Barrie Russell Jones was born in Silverstream, near Wellington, New Zealand, in 1921. He received his B.Sc. in chemistry and physics from Victoria College at Wellington University and his MB and BS from Dunedin’s University of Otango, before moving to the United Kingdom where he specialized in ophthalmology. He served for 17 years as a Professor of Clinical Ophthalmology at the Institute of Ophthalmology in Moorefield’s Eye Hospital in London before relinquishing the chair to set up a new Department of Preventive Opthalmology. In 1981, he established the International Center for Eye Health at the Institute of Ophthalmology, which became – under his leadership – one of the foremost institutions for the education and training of
opthalmologists from all over the world. After his retirement in 1987, he was named Professor Emeritus of Preventive Opthalomology and Director of the International Center for Eye Health at the London School of Hygiene and Tropical Medicine.
Professor Jones devoted his entire professional life to studying the etiology, transmission, pathogenesis and treatment of eye diseases and infections. For 12 successive years, he spent several weeks each year in Iran to pursue his studies on trachoma. He made seminal contributions to the diagnosis, therapy and prevention of viral and chlamydial eye diseases, and developed novel chemotherapeutic measures and surgical procedures to prevent blindness due to trachoma. In later years, he turned his attention to river blindness and designed novel strategies for controlling that widely spread disease in Africa. His group was the first to show that the drug Ivermectin can reduce the incidence of blindness in onchocerciasis (a parasitic disease that involves the eye).

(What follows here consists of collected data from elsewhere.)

(** One round of the wait loop on an empty pipe that has a writer. *)
Lemma piperead_sleeps p addr n o o' k k' i pr c :
  (∃ pi, k_pipes k !! p = Some pi ∧ queued [] pi ∧ pi_writeopen pi ≠ 0) →
  calm (k_lk k) c → k_proc k = Some i → k_procs k !! i = Some pr → p_killed pr = 0 →
  sleep (ChPipeRead p) (Lpipe p) o k = Ok tt k' o' →
  piperead_body p addr n o k = piperead_body p addr n o' k'.
Proof.
  intros (pi & Hp & Hq & Hw) Hc Hpr Hi Hk Hs. unfold piperead_body. unfold bind at 1.
  rewrite while_wait_unfold; [|unfold piperead_wait, rd_pipe, my_killed; shrink|intros; by eapply waits_sleep].
  assert (piperead_wait p o k = Ok true k o) as Hwait.
  { unfold piperead_wait. rewrite (bind_ok _ _ _ _ _ _ _ (rd_pipe_eq _ _ _ _ Hp)), (queued_empty _ _ Hq).
    rewrite bool_decide_true, (proj2 (Z.eqb_neq _ _) Hw) by done. cbn [andb negb]. unfold my_killed.
    rewrite bind_assoc, (bind_ok _ _ _ _ _ _ _ (myproc_calm _ _ _ Hc)), Hpr. unfold deref. mrun.
    rewrite (bind_ok _ _ _ _ _ _ _ (rd_proc_eq _ _ _ _ Hi)). mrun. by rewrite Hk. }
  rewrite (bind_ok _ _ _ _ _ _ _ Hwait). by rewrite (bind_ok _ _ _ _ _ _ _ Hs).
Qed.

(** A reader of an empty pipe waits for a writer: piperead sleeps, and when
    a writer has put bytes into the pipe and called wakeup it returns them, up
    to [n] of them, with the pipe's lock given back. *)
Theorem piperead_waits p addr n phys q pi pi' t th pr o k :
  ptable_wf k → calm (k_lk k) 0 → lock_free Lptable (k_lk k) → lock_free (Lpipe p) (k_lk k) →
  k_pipes k !! p = Some pi → queued [] pi → pi_writeopen pi ≠ 0 → queued q pi' → q ≠ [] → 0 ≤ n →
  k_thread k = Some t → thread_at t k = Some th → t_kstack th ≠ 0 → k_proc k = Some (fst t) →
  k_procs k !! fst t = Some pr → p_state pr = USED → p_pgdir pr ≠ 0 → p_killed pr = 0 →
  stays_mapped (V2P (p_pgdir pr)) (k_mem k) addr n phys →
  (∀ j j', 0 ≤ j < n → 0 ≤ j' < n → phys j = phys j' → j = j') →
  ∃ k' pi2, piperead p addr n (others_put p pi' :: o) k =
      Ok (Z.of_nat (length (take (Z.to_nat n) q))) k' o ∧
    k_pipes k' !! p = Some pi2 ∧ queued (drop (Z.to_nat n) q) pi2 ∧
    stored phys 0 (take (Z.to_nat n) q) (k_mem k) (k_mem k') ∧ k_lk k' = k_lk k ∧ k_thread k' = Some t.
Proof.
  intros Hwf Hc Hf Hfp Hp Hq0 Hw Hq Hne Hn Ht Hth Hks Hpr Hi Hps Hpg Hkl Hmap Hinj.
  unfold piperead. kacquire Hc Hfp. set (K := k_lk k) in *. set (k1 := set_k_lk _ k).
  set (ch := ChPipeRead p). set (k2 := asleep ch t K k1).
  assert (thread_at t k2 = Some (set_t_state SLEEPING (set_t_chan (Some ch) th))) as Hth2.
  { unfold k2. rewrite thread_at_asleep, decide_True by done. unfold k1. by rewrite thread_at_set_k_lk, Hth. }
  assert (ptable_wf k2) as Hwf2 by (apply ptable_wf_asleep; by apply (ptable_wf_ext k)).
  set (th3 := set_t_state RUNNABLE (set_t_chan (Some ch) th)).
  assert (thread_at t (others_put p pi' k2) = Some th3) as Hth3.
  { unfold others_put. rewrite wake_all_at by (by apply (ptable_wf_ext k2)).
    change (k_procs (set_k_pipes _ k2)) with (k_procs k). rewrite Hi, decide_False by (by rewrite Hps).
    rewrite thread_at_set_pipes, Hth2. simpl. unfold wake_thread, sleeping_on. simpl.
    by rewrite !bool_decide_true. }
  set (k3 := resumed t (Lpipe p) K th3 pr (others_put p pi' k2)).
  assert (piperead_body p addr n (others_put p pi' :: o) k1 = piperead_body p addr n o k3) as E.
  { apply (piperead_sleeps p addr n _ _ _ _ (fst t) pr 1); try done.
    - by exists pi.
    - by apply (calm_acquire _ _ 0).
    - apply (sleep_resumes _ _ _ _ k1 K t th); try done.
      + unfold others_put. by rewrite wake_all_lk.
      + unfold others_put. by rewrite wake_all_procs. }
  assert (k_mem k3 = k_mem k ∧ k_pipes k3 = <[p := pi']> (k_pipes k)) as [Em Ep].
  { unfold k3, others_put. rewrite (wake_all_frame _ (set_k_pipes _ k2)). done. }
  assert (ptable_wf k3) as Hwf3.
  { unfold k3, resumed, dispatched. apply ptable_wf_set_lk, ptable_wf_alter_thread, ptable_wf_alter_thread.
    apply (ptable_wf_ext (others_put p pi' k2)); [done..|]. apply wake_all_wf. by apply (ptable_wf_ext k2). }
  destruct (piperead_ready p addr n phys q pi' o k3 K 0) as (pi2 & m' & H1 & H2 & H3 & _); try done.
  { by rewrite Ep, lookup_insert_eq. } { by left. } { by rewrite Em. }
  eexists _, pi2. split_and!; [etransitivity; [exact E|exact H1]| |done| | |].
  - rewrite wake_all_frame. kproj. apply lookup_insert_eq.
  - rewrite wake_all_frame. kproj. by rewrite <- Em.
  - by rewrite wake_all_lk.
  - by rewrite wake_all_frame.
Qed.

(** ** Concrete states: a pipe whose counters are about to wrap around *)

Definition demo_pipe : pipe := Pipe (replicate 512 0) 4294967294 4294967294 1 1.
Definition demo_pipes : kernel :=
  set_k_mem (λ a, if a =? 0x80200001 then 42 else 7)
    (set_k_pipes {[0x80300000 := demo_pipe]}
    (set_k_lk (setlock (Lpipe 0x80300000) (Spinlock 0 None "pipe") boot_lks) demo_kernel)).

Lemma demo_pipe_queued : queued [] demo_pipe.
Proof. split; simpl; [done|lia|done|lia|done]. Qed.

(** Kernel addresses map to themselves. *)
Lemma kernel_mapped cr3 m addr n :
  KERNBASE ≤ addr → addr + n ≤ 4294967296 → stays_mapped cr3 m addr n (λ i, addr + i).
Proof.
  unfold KERNBASE. intros H1 H2 m' _ i Hi. unfold addr_of. rewrite u32_small by lia.
  by rewrite (proj2 (Z.leb_le _ _)) by (unfold KERNBASE; lia).
Qed.

Lemma demo_pipes_calm : calm (k_lk demo_pipes) 0.
Proof.
  exists 0%nat, (Cpu 0 0 FL_IF), true. split_and!; try done. split_and!; try done. intros j c' _ Hj. lia.
Qed.
Lemma demo_pipes_free : lock_free Lptable (k_lk demo_pipes) ∧ lock_free (Lpipe 0x80300000) (k_lk demo_pipes).
Proof. split; vm_compute; reflexivity. Qed.
Lemma demo_pipes_wf : ptable_wf demo_pipes.
Proof. apply (ptable_wf_ext demo_kernel); [done..|exact demo_kernel_wf]. Qed.

Lemma pipewrite_enqueues_witness :
  ∃ k' pi', pipewrite 0x80300000 0x80200000 3 [] demo_pipes = Ok 3 k' [] ∧ queued [7; 42; 7] pi'.
Proof.
  destruct (pipewrite_enqueues 0x80300000 0x80200000 3 [] demo_pipe [7; 42; 7] [] demo_pipes 0
              demo_pipes_wf demo_pipes_calm ltac:(lia) (proj1 demo_pipes_free) (proj2 demo_pipes_free)
              (lookup_singleton_eq _ _) demo_pipe_queued ltac:(lia) ltac:(simpl; lia))
    as (pi' & H1 & H2 & _).
  - split; [reflexivity|]. intros [|[|[|j]]] b Hb; simplify_eq/=; eexists; (split; [reflexivity|reflexivity]).
  - eexists _, pi'. split; [exact H1|exact H2].
Defined.

(** The same pipe with three bytes in it. *)
Definition demo_filled : pipe := pipe_put 9 (pipe_put 8 (pipe_put 7 demo_pipe)).
Lemma demo_filled_queued : queued [7; 8; 9] demo_filled.
Proof.
  apply (queued_put [7; 8] _ 9); [|simpl; lia]. apply (queued_put [7] _ 8); [|simpl; lia].
  apply (queued_put [] _ 7); [apply demo_pipe_queued|simpl; lia].
Qed.

Definition demo_filled_pipes : kernel := set_k_pipes {[0x80300000 := demo_filled]} demo_pipes.
Lemma demo_filled_wf : ptable_wf demo_filled_pipes.
Proof. apply (ptable_wf_ext demo_pipes); [done..|exact demo_pipes_wf]. Qed.
Lemma demo_filled_at : k_pipes demo_filled_pipes !! 0x80300000 = Some demo_filled.
Proof. apply lookup_singleton_eq. Qed.

Lemma piperead_dequeues_witness :
  ∃ k', piperead 0x80300000 0x80200000 2 [] demo_filled_pipes = Ok 2 k' [].
Proof.
  destruct (piperead_dequeues 0x80300000 0x80200000 2 (λ i, 0x80200000 + i) [7; 8; 9] demo_filled []
              demo_filled_pipes 0 demo_filled_wf demo_pipes_calm ltac:(lia)
              (proj1 demo_pipes_free) (proj2 demo_pipes_free) demo_filled_at demo_filled_queued
              ltac:(by left) ltac:(lia) ltac:(apply kernel_mapped; unfold KERNBASE; lia) ltac:(cbv beta; intros; lia))
    as (pi' & m' & H1 & _).
  eexists. exact H1.
Defined.

Lemma piperead_waits_witness :
  ∃ k', piperead 0x80300000 0x80200000 2 [others_put 0x80300000 demo_filled] demo_pipes = Ok 2 k' [] ∧
        k_mem k' (0x80200000 + 1) = 8.
Proof.
  destruct (piperead_waits 0x80300000 0x80200000 2 (λ i, 0x80200000 + i) [7; 8; 9] demo_pipe demo_filled
              (0, 0)%nat (demo_thread 1 0 RUNNING None) (demo_proc 1 0) [] demo_pipes
              demo_pipes_wf demo_pipes_calm (proj1 demo_pipes_free) (proj2 demo_pipes_free)
              (lookup_singleton_eq _ _) demo_pipe_queued ltac:(done) demo_filled_queued ltac:(done) ltac:(lia)
              eq_refl eq_refl ltac:(done) eq_refl eq_refl eq_refl ltac:(done) eq_refl
              ltac:(apply kernel_mapped; unfold KERNBASE; lia) ltac:(cbv beta; intros; lia))
    as (k' & pi2 & H1 & _ & _ & [H4 _] & _).
  exists k'. split; [exact H1|]. exact (H4 1%nat 8 eq_refl).
Defined.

Professor Jones published hundreds of research papers and authored or coauthored more than 23 books, in addition to a large number of invited lectureships and conference presentations. In recognition of his outstanding contributions to the fight against blindness, he was appointed CBE by the British Queen in 1985, and was awarded the King Faisal International Prize for Medicine in 1987.

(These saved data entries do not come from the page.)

(* ===== verification/File.v ===== *)
(** * The file table

    [file.c], and [pipealloc] of [pipe.c].  An open file is a position in
    [ftable.file]. *)

From S2P Require Import Prelude Defs Spinlock CString Kernel Sched Kalloc Vm Sleeplock Bytes Bio Log Fs Pipe.
Local Open Scope kernel_scope.

Definition rd_file (f : nat) : KM file :=
  let! k := get in
  match k_ftable k !! f with Some x => ret x | None => undef "file pointer" end.
Definition upd_file (f : nat) (g : file → file) : KM unit :=
  modify (λ k, set_k_ftable (alter g f (k_ftable k)) k).

Definition fileinit : KM unit := initlock Lftable "ftable".

(** The first file with no reference. *)
Fixpoint file_scan (l : list file) (i : nat) : option nat :=
  match l with
  | [] => None
  | x :: l' => if f_ref x =? 0 then Some i else file_scan l' (S i)
  end.

Definition filealloc : KM (option nat) :=
  acquire Lftable ;;;
  let! l := gets k_ftable in
  match file_scan l 0 with
  | Some f =>
      upd_file f (set_f_ref 1) ;;;
      release Lftable ;;;
      ret (Some f)
  | None =>
      release Lftable ;;;
      ret None
  end.

Definition filedup (f : nat) : KM nat :=
  acquire Lftable ;;;
  let! x := rd_file f in
  if f_ref x <? 1 then panic "filedup"
  else
    upd_file f (λ x, set_f_ref (f_ref x + 1) x) ;;;
    release Lftable ;;;
    ret f.

Definition fileclose (f : nat) : KM unit :=
  acquire Lftable ;;;
  let! x := rd_file f in
  if f_ref x <? 1 then panic "fileclose"
  else
    upd_file f (λ x, set_f_ref (f_ref x - 1) x) ;;;
    let! x := rd_file f in
    if 0 <? f_ref x then release Lftable
    else
      let! ff := rd_file f in
      upd_file f (set_f_ref 0) ;;;
      upd_file f (set_f_type FD_NONE) ;;;
      release Lftable ;;;
      match f_type ff with
      | FD_PIPE => pipeclose (f_pipe ff) (f_writable ff)
      | FD_INODE =>
          begin_op ;;;
          let! ip := deref (f_ip ff) in
          iput ip ;;;
          end_op
      | FD_NONE => ret tt
      end.

(** The fields of struct stat at their offsets. *)
Definition put_stat (st : Z) (s : stat_t) : KM unit :=
  vwrite (u32 (st + 4)) (bytes32 (st_dev s)) ;;;
  vwrite (u32 (st + 8)) (bytes32 (st_ino s)) ;;;
  vwrite st (bytes16 (st_type s)) ;;;
  vwrite (u32 (st + 12)) (bytes16 (st_nlink s)) ;;;
  vwrite (u32 (st + 16)) (bytes32 (st_size s)).

Definition filestat (f : nat) (st : Z) : KM Z :=
  let! x := rd_file f in
  if decide (f_type x = FD_INODE) then
    ilock (f_ip x) ;;;
    let! i := deref (f_ip x) in
    let! ip := rd_inode i in
    put_stat st (stati ip) ;;;
    iunlock (f_ip x) ;;;
    ret 0
  else ret (-1).

Section Files.
Context {devsw : DevSw}.

Definition fileread (f : nat) (addr n : Z) : KM Z :=
  let! x := rd_file f in
  if f_readable x =? 0 then ret (-1)
  else
    match f_type x with
    | FD_PIPE => piperead (f_pipe x) addr n
    | FD_INODE =>
        ilock (f_ip x) ;;;
        let! i := deref (f_ip x) in
        let! x' := rd_file f in
        let! r := readi (to_mem addr) i (f_off x') (u32 n) in
        when (0 <? fst r) (upd_file f (λ y, set_f_off (u32 (f_off y + fst r)) y)) ;;;
        iunlock (f_ip x) ;;;
        ret (fst r)
    | FD_NONE => panic "fileread"
    end.

(** The most a transaction writes. *)
Definition WRITE_MAX : Z := ((MAXOPBLOCKS - 1 - 1 - 2) / 2) * 512.

(** The loop of filewrite from byte [i] on; each round writes at least one. *)
Fixpoint filewrite_loop (fuel : nat) (f : nat) (addr i n : Z) : KM Z :=
  match fuel with
  | O => undef "loop bound"
  | S fl =>
      if i <? n then
        let n1 := if WRITE_MAX <? n - i then WRITE_MAX else n - i in
        begin_op ;;;
        let! x := rd_file f in
        ilock (f_ip x) ;;;
        let! ip := deref (f_ip x) in
        let! x := rd_file f in
        let! r := writei (from_mem (u32 (addr + i))) ip (f_off x) n1 in
        when (0 <? r) (upd_file f (λ y, set_f_off (u32 (f_off y + r)) y)) ;;;
        iunlock (f_ip x) ;;;
        end_op ;;;
        if r <? 0 then ret i
        else if negb (r =? n1) then panic "short filewrite"
        else filewrite_loop fl f addr (i + r) n
      else ret i
  end.

Definition filewrite (f : nat) (addr n : Z) : KM Z :=
  let! x := rd_file f in
  if f_writable x =? 0 then ret (-1)
  else
    match f_type x with
    | FD_PIPE => pipewrite (f_pipe x) addr n
    | FD_INODE =>
        let! i := filewrite_loop (S (Z.to_nat n)) f addr 0 n in
        ret (if i =? n then n else -1)
    | FD_NONE => panic "filewrite"
    end.
End Files.

(** ** pipealloc *)

(** The structure at page [p], before its fields are set: what the page holds
    after the spinlock. *)
Definition new_pipe (m : memory) (p : Z) : pipe :=
  Pipe ((λ i, m (p + 52 + Z.of_nat i)) <$> seq 0 512) 0 0 1 1.

Definition close_opt (f : option nat) : KM unit :=
  match f with Some f => fileclose f | None => ret tt end.

(** The two ends, the read end first; None when a file or the page is missing. *)
Definition pipealloc : KM (option (nat * nat)) :=
  let! f0 := filealloc in
  let! f1 := (match f0 with None => ret None | Some _ => filealloc end) in
  let! p := (match f1 with None => ret 0 | Some _ => kalloc end) in
  match f0, f1 with
  | Some a, Some b =>
      if p =? 0 then fileclose a ;;; fileclose b ;;; ret None
      else
        modify (λ k, set_k_pipes (<[p := new_pipe (k_mem k) p]> (k_pipes k)) k) ;;;
        initlock (Lpipe p) "pipe" ;;;
        upd_file a (λ x, set_f_pipe p (set_f_writable 0 (set_f_readable 1 (set_f_type FD_PIPE x)))) ;;;
        upd_file b (λ x, set_f_pipe p (set_f_writable 1 (set_f_readable 0 (set_f_type FD_PIPE x)))) ;;;
        ret (Some (a, b))
  | _, _ =>
      close_opt f0 ;;;
      close_opt f1 ;;;
      ret None
  end.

Professor Jones was awarded Gonin Medal (the highest award of the International Council of Ophthalmology) in 1990 and the Global Achievement Award of the International Agency for the Prevention of Blindness in 2004. Following his retirement, the British Journal of Opthalmology dedicated an entire issue to honor his work. He died in Tauranga, New Zealand, in August 2009 at the age of 88.

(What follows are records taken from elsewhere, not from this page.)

(** ** fileread *)

Lemma fileread_reads {devsw : DevSw} pid st sz D k f i x ip o addr n phys :
  let cnt := Z.min n (i_size ip - f_off x) in
  open_file pid st sz D k f i x ip → f_readable x ≠ 0 → 0 ≤ n < 2147483648 → stays_mapped (k_cr3 k) (k_mem k) addr cnt phys →
  cruns (fileread f addr n) o k
    (λ r k', r = cnt ∧ rest pid st sz D
       (set_k_mem (put_bytes phys 0 (fbytes D ∅ ip (f_off x) cnt) (k_mem k)) (base k f i x ip (f_off x + cnt) (k_log k))) k')
    (λ _, False).
Proof.
  intros cnt [R Hsz Hsb Hx Hty Hfi Hip HiN Hr I Ho] Hw Hn Hm. pose proof (re_cst _ _ _ _ _ _ R) as S.
  pose proof (fi_size _ _ _ _ _ _ I) as Hsi.
  assert (rd_file f o k = Ok x k o) as Er by (unfold rd_file; mrun; by rewrite Hx).
  unfold fileread. eapply cruns_step; [exact Er|done|]. rewrite (proj2 (Z.eqb_neq _ _) Hw), Hty, Hfi.
  set (ipl := set_i_lock (Sleeplock 1 pid) ip).
  eapply cruns_step; [eapply (ilock_valid pid _ _ _ i ip S Hip); [apply Hr|done|apply Hr|apply Hr]|done|]. fold ipl.
  set (kl := set_k_icache _ k).
  assert (cst pid (idle D ∅) kl kl) as Sl by (by apply cst_set_icache).
  eapply (cruns_step (deref (Some i))); [done|done|].
  eapply cruns_step; [unfold rd_file; mrun; unfold kl; kproj; by rewrite Hx|done|]. rewrite u32_small by lia.
  assert (k_icache kl !! i = Some ipl) as Hipl.
  { unfold kl. kproj. apply list_lookup_insert_eq. by eapply lookup_lt_Some. }
  apply cruns_bind. eapply cruns_mono.
  { eapply (readi_reads pid st sz D ∅ i ipl kl kl o (to_mem addr) (put_bytes phys)
      (λ m', ∀ x, (∀ j, 0 ≤ j < cnt → x ≠ phys j) → m' x = k_mem k x) (f_off x) n); try done; try lia.
    - rewrite map_size_empty, NBUF_eq. lia.
    - by apply (file_inv_sb st sz D ∅ ipl k), file_inv_lock.
    - apply Hr.
    - apply Hr.
    - by apply stores_mem. }
  2:{ done. }
  intros r k3 (-> & S3). change (i_size ipl) with (i_size ip) in *. fold cnt in S3 |- *. cbn [fst snd].
  change (fbytes D ∅ ipl (f_off x) cnt) with (fbytes D ∅ ip (f_off x) cnt) in S3. set (m := put_bytes _ _ _ _) in *.
  set (km := set_k_mem m kl) in *. set (k4 := set_k_ftable (<[f := set_f_off (f_off x + cnt) x]> (k_ftable k)) k3).
  eapply (cruns_step _ _ _ _ _ k4); [|done|].
  { unfold when, upd_file, modify, ret, k4. pose proof (cst_ftable _ _ _ _ S3) as Ef. change (k_ftable km) with (k_ftable k) in Ef.
    destruct (Z.ltb_spec 0 cnt).
    - rewrite Ef, (list_alter_at _ _ _ _ Hx). by rewrite u32_small by lia.
    - assert (cnt = 0) as -> by lia. rewrite Z.add_0_r, (list_insert_id (k_ftable k)) by (rewrite Hx; by destruct x).
      rewrite <- Ef. by destruct k3. }
  assert (cst pid (idle D ∅) (set_k_ftable (<[f := set_f_off (f_off x + cnt) x]> (k_ftable k)) km) k4) as S4 by (by apply cst_set_ftable).
  eapply cruns_step; [eapply (iunlock_eq pid _ _ _ i ipl S4 Hipl); [apply Hr|done|done]|by rewrite wake_all_frame|].
  apply cruns_ret. split; [done|].
  assert (<[i := set_i_lock sleeplock0 ipl]> (k_icache (set_k_ftable (<[f := set_f_off (f_off x + cnt) x]> (k_ftable k)) km)) = <[i := ip]> (k_icache k)) as ->.
  { unfold km, kl. kproj. rewrite list_insert_insert_eq. f_equal. destruct Hr as [Hl _ _ _ _]. destruct ip. simpl in *. by rewrite Hl. }
  apply (cst_set_icache _ _ _ _ (<[i := ip]> (k_icache k))), (cst_wake_all _ _ _ _ (ChSleeplock (Linodesleep i))) in S4.
  destruct R as [_ R2 R3 R4 R5 R6 R7]. split; [|done..].
  unfold base. revert S4. unfold km, kl. by destruct k.
Qed.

Professor Barrie Russell Jones, has been awarded the prize, for his works on “Prevention of Blindness”. Professor Jones is the head of the International centre for Eye Health at the Institute of Ophthalmology, London University. He is also Director of the Centre for the Prevention of Blindness and Trachoma, which is affiliated with the World Health Organization (WHO).
Since he specialized in Ophthalmology in 1955, Professor Jones has pursued research in this field investigating viruses that cause blindness, especially the microbe of Trachoma, in addition to his inventive researches aimed at diagnosis and chemotherapy – including surgery – treatment of the disease. More recently he has concentrated his work on “River Blindness”, found in the Sudan and other African countries and reached successful measures to combat it.